Lemma drawTask_start_keeps (tcnt0 : Z) (w : world) :
  game_ok (exec (drawTask_start seeded tcnt0) w).
Proof.
  unfold drawTask_start. unfold vTaskSuspend. rewrite !exec_emit, exec_seq.
  match goal with
  | |- context [exec (init seeded tcnt0) ?u] =>
    pose proof (init_full seeded tcnt0 u (rand_from_0 tcnt0)) as Hi;
    cbv zeta in Hi; revert Hi; generalize (exec (init seeded tcnt0) u)
  end.
  intros w3 (Hb & _ & _ & Hall & _ & _ & _ & _ & _ & Hp & Hv & Hac & Han
             & Hav & Hr & _).
  unfold vTaskResume, emit, modify, exec, bind, ret, game_ok. world_simpl.
  split; [|split; [rewrite Hb; constructor | split; [|exact Hr]]].
  - unfold ship_ok. rewrite Hp, Hv, Hac, Han, Hav. cbn [px py].
    split; [unfold on_screen, SCREEN_W, SCREEN_H; cbn [px py];
            change (inject_Z 800) with 800%Q;
            change (inject_Z 600) with 600%Q; lra|].
    split; [lia|]. split; [tauto|]. split; [tauto|].
    unfold SHIP_MAX_VEL. lra.
  - eapply Forall_impl; [|exact Hall]. cbn beta.
    intros k (Ks & Kp & Kk & _).
    split; [unfold valid_size; lia|].
    split; [apply placed_start_on_screen; exact Kp|].
    apply (kinematics_slow 2 3 k); [lia | exact Kk].
Qed.

(** What holds between passes is kept by every pass.  A pass of any of
    the four tasks, run from its start to its end on a state of the
    following kind, leaves a state of that kind, and the start of
    [drawTask] leaves one from any state, when sine and cosine stay
    within -1 and 1 and [rand()] gives values from 0 on: every asteroid
    has a size from 1 to 3, is on the screen (edges included) and moves
    by at most 4 per tick on each axis; every bullet is on the screen,
    moves by at most 6 per tick on each axis and has an age below the
    time to live; the ship is on the screen with a heading from 0 to 359,
    a turn rate of 6, -6 or 0, a thrust of [SHIP_ACCEL] or 0 and a speed
    of at most [SHIP_MAX_VEL]. *)
Theorem game_ok_kept (pinb tcnt0 : Z) (w : world) :
  game_ok (exec (drawTask_start seeded tcnt0) w)
  /\ (game_ok w ->
      game_ok (exec (inputTask_pass pinb) w)
      /\ game_ok (exec (bulletTask_pass sin_deg cos_deg portTICK_RATE_MS
                          pinb) w)
      /\ game_ok (exec (updateTask_pass sin_deg cos_deg portTICK_RATE_MS) w)
      /\ game_ok (exec (drawTask_pass uCollide seeded portTICK_RATE_MS
                          tcnt0) w)).
Proof.
  split; [apply drawTask_start_keeps|]. intros H.
  split; [apply inputTask_keeps; exact H|].
  split; [apply bulletTask_keeps; exact H|].
  split; [apply updateTask_keeps; exact H | apply drawTask_keeps; exact H].
Qed.
(** What [main] asks of the modules that are not under src/: the loaders
    torch builds over the subsets of the dataset that the split selects
    (dataset.py, constants.py), the mixup switch of a fresh dataset, and
    the constructors of the two models (modules.py). *)
Class Host : Type := {
  make_train_loader : Split → Hyperparams → Z → Device → DataLoader;
  make_valid_loader : Split → Hyperparams → Device → DataLoader;
  fresh_mixup : bool;
  RNNModel : Z → option Z → Z → Q → Model;
  CNNModel : option Z → Q → Model
}.
Context `{Host}.

(** Lines 170-177. *)
Definition select_split (c : Cfg) : Result Split :=
  if decide (cfg_split c = "version") then Ok ByVersion
  else if decide (cfg_split c = "act") then Ok ByAct
  else Err (ValueError "Invalid split method").

(** Lines 183-201. *)
Definition select_model (c : Cfg) (hp : Hyperparams) : Result Model :=
  if decide (cfg_model c = "RNN") then
    Ok (RNNModel (hp_hidden_size hp) (hp_mlp_hidden_size hp)
                 (hp_num_layers hp) (hp_adv_grad_multiplier hp))
  else if decide (cfg_model c = "CNN") then
    Ok (CNNModel (hp_mlp_hidden_size hp) (hp_adv_grad_multiplier hp))
  else Err (ValueError "Invalid model name").

(** Lines 203-208. *)
Definition make_optimizer (hp : Hyperparams) (m : Model) : Optimizer :=
  Adam [ {| pg_params := mlp_params (named_parameters m);
            pg_lr := (hp_lr hp * hp_adv_lr_multiplier hp)%Q |};
         {| pg_params := backbone_params (named_parameters m);
            pg_lr := hp_lr hp |} ].

(** What a run of [main] leaves behind: the files on disk and the calls
    made. *)
Record Effects : Type := mkEffects {
  e_files : gmap string Checkpoint;
  e_calls : list Call
}.

Definition effects_of (w : World) : Effects :=
  {| e_files := files w; e_calls := calls w |}.

Inductive MainOutcome : Type :=
| MainReturned (eff : Effects)
| MainRaised (e : Exn) (eff : Effects).

(** The trainer and the state [Trainer(...)] starts from (line 209,
    [__init__]). *)
Definition new_trainer (c : Cfg) (hp : Hyperparams)
    (tl vl : DataLoader) (dev : Device) : Trainer :=
  {| train_loader := tl; valid_loader := vl; device := dev;
     cfg := c; hyperparams := hp |}.

Definition new_world (m : Model) (o : Optimizer)
    (disk : gmap string Checkpoint) : World :=
  {| model := m; optimizer := o; grads := None; mixup := fresh_mixup;
     cur_epoch := 0; files := disk; calls := []; passes := 0 |}.
(** * Beam-search decoding of [Seq2SeqWithBPE] (src/seq2seq.py)

    A shallow embedding of [Seq2SeqWithBPE.decode_beam_search] and the
    properties of its bookkeeping: the step budget, the pruning invariants,
    the scoring, and what is handed to the detokenizer.

    Numbers.  Probabilities are rationals ([Q]); the model may return any
    rational, also a negative one or a vector that does not sum to one.
    A score is [0.0] minus a sum of [np.log] values, so every number the
    decoder computes is the logarithm of a positive rational, an infinity,
    or NaN.  The type [fnum] holds exactly these values, with exact
    arithmetic: rounding of the machine floats is outside the model.

    External code.  The encoder and decoder networks, [np.argsort] and
    [DecodePieces] are not part of the repository; they are variables of
    the section [Decoder].

    The batch generator of [create_batch_generator] is the module
    [Batch]. *)

From Stdlib Require Import List ZArith QArith Qreduction Bool Lia Arith String.
From Stdlib Require Import Permutation Sorted.
From Stdlib Require Reals Qreals.
Import ListNotations.

Set Implicit Arguments.

(** ** Numbers: logarithms of positive rationals, infinities and NaN *)

Module Num.

(** [Ln q] (with [0 < q]) is the real number [ln q]. *)
Inductive fnum : Type :=
| Ln (q : Q)
| PInf
| NInf
| NaN.

(** The literal [0.0]. *)
Definition zero : fnum := Ln 1.

(** [np.log p]: [-inf] at zero and NaN below it (numpy warns and goes on). *)
Definition np_log (p : Q) : fnum :=
  match p ?= 0 with
  | Gt => Ln (Qred p)
  | Eq => NInf
  | Lt => NaN
  end.

(** Subtraction [a - b]. *)
Definition sub (a b : fnum) : fnum :=
  match a, b with
  | NaN, _ | _, NaN => NaN
  | Ln x, Ln y => Ln (Qred (x / y))
  | Ln _, PInf => NInf
  | Ln _, NInf => PInf
  | PInf, PInf => NaN
  | PInf, _ => PInf
  | NInf, NInf => NaN
  | NInf, _ => NInf
  end.

(** The comparison [a < b]; every comparison with NaN is false. *)
Definition ltb (a b : fnum) : bool :=
  match a, b with
  | NaN, _ | _, NaN => false
  | NInf, NInf => false
  | NInf, _ => true
  | _, NInf => false
  | PInf, _ => false
  | Ln _, PInf => true
  | Ln x, Ln y => match x ?= y with Lt => true | _ => false end
  end.

(** [a <= b]. *)
Definition leb (a b : fnum) : bool :=
  match a, b with
  | NaN, _ | _, NaN => false
  | NInf, _ => true
  | _, NInf => false
  | _, PInf => true
  | PInf, _ => false
  | Ln x, Ln y => match x ?= y with Gt => false | _ => true end
  end.

Definition is_nan (a : fnum) : bool :=
  match a with NaN => true | _ => false end.

Definition is_finite (a : fnum) : bool :=
  match a with Ln _ => true | _ => false end.

(** A well-formed number: the argument of a logarithm is positive. *)
Definition wf (a : fnum) : Prop :=
  match a with Ln q => 0 < q | _ => True end.

(** A score that the decoder can reach with non-negative probabilities:
    not NaN and not [-inf]. *)
Definition ordered (a : fnum) : Prop :=
  match a with Ln q => 0 < q | PInf => True | _ => False end.

(** A score that is at least [0.0]. *)
Definition nonneg (a : fnum) : Prop := leb zero a = true.

End Num.

Import Num.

§ WHAT TO WORK ON: Print only what lies in the material above starting at the line with "(** ** Numbers: logarithms" and ending at the line with "match a with Ln _ => true | _ => false end.", every line exactly as given.

§ SOLUTION TO THIS PROBLEM:
(** ** Numbers: logarithms of positive rationals, infinities and NaN *)

Module Num.

(** [Ln q] (with [0 < q]) is the real number [ln q]. *)
Inductive fnum : Type :=
| Ln (q : Q)
| PInf
| NInf
| NaN.

(** The literal [0.0]. *)
Definition zero : fnum := Ln 1.

(** [np.log p]: [-inf] at zero and NaN below it (numpy warns and goes on). *)
Definition np_log (p : Q) : fnum :=
  match p ?= 0 with
  | Gt => Ln (Qred p)
  | Eq => NInf
  | Lt => NaN
  end.

(** Subtraction [a - b]. *)
Definition sub (a b : fnum) : fnum :=
  match a, b with
  | NaN, _ | _, NaN => NaN
  | Ln x, Ln y => Ln (Qred (x / y))
  | Ln _, PInf => NInf
  | Ln _, NInf => PInf
  | PInf, PInf => NaN
  | PInf, _ => PInf
  | NInf, NInf => NaN
  | NInf, _ => NInf
  end.

(** The comparison [a < b]; every comparison with NaN is false. *)
Definition ltb (a b : fnum) : bool :=
  match a, b with
  | NaN, _ | _, NaN => false
  | NInf, NInf => false
  | NInf, _ => true
  | _, NInf => false
  | PInf, _ => false
  | Ln _, PInf => true
  | Ln x, Ln y => match x ?= y with Lt => true | _ => false end
  end.

(** [a <= b]. *)
Definition leb (a b : fnum) : bool :=
  match a, b with
  | NaN, _ | _, NaN => false
  | NInf, _ => true
  | _, NInf => false
  | _, PInf => true
  | PInf, _ => false
  | Ln x, Ln y => match x ?= y with Gt => false | _ => true end
  end.

Definition is_nan (a : fnum) : bool :=
  match a with NaN => true | _ => false end.

Definition is_finite (a : fnum) : bool :=
  match a with Ln _ => true | _ => false end.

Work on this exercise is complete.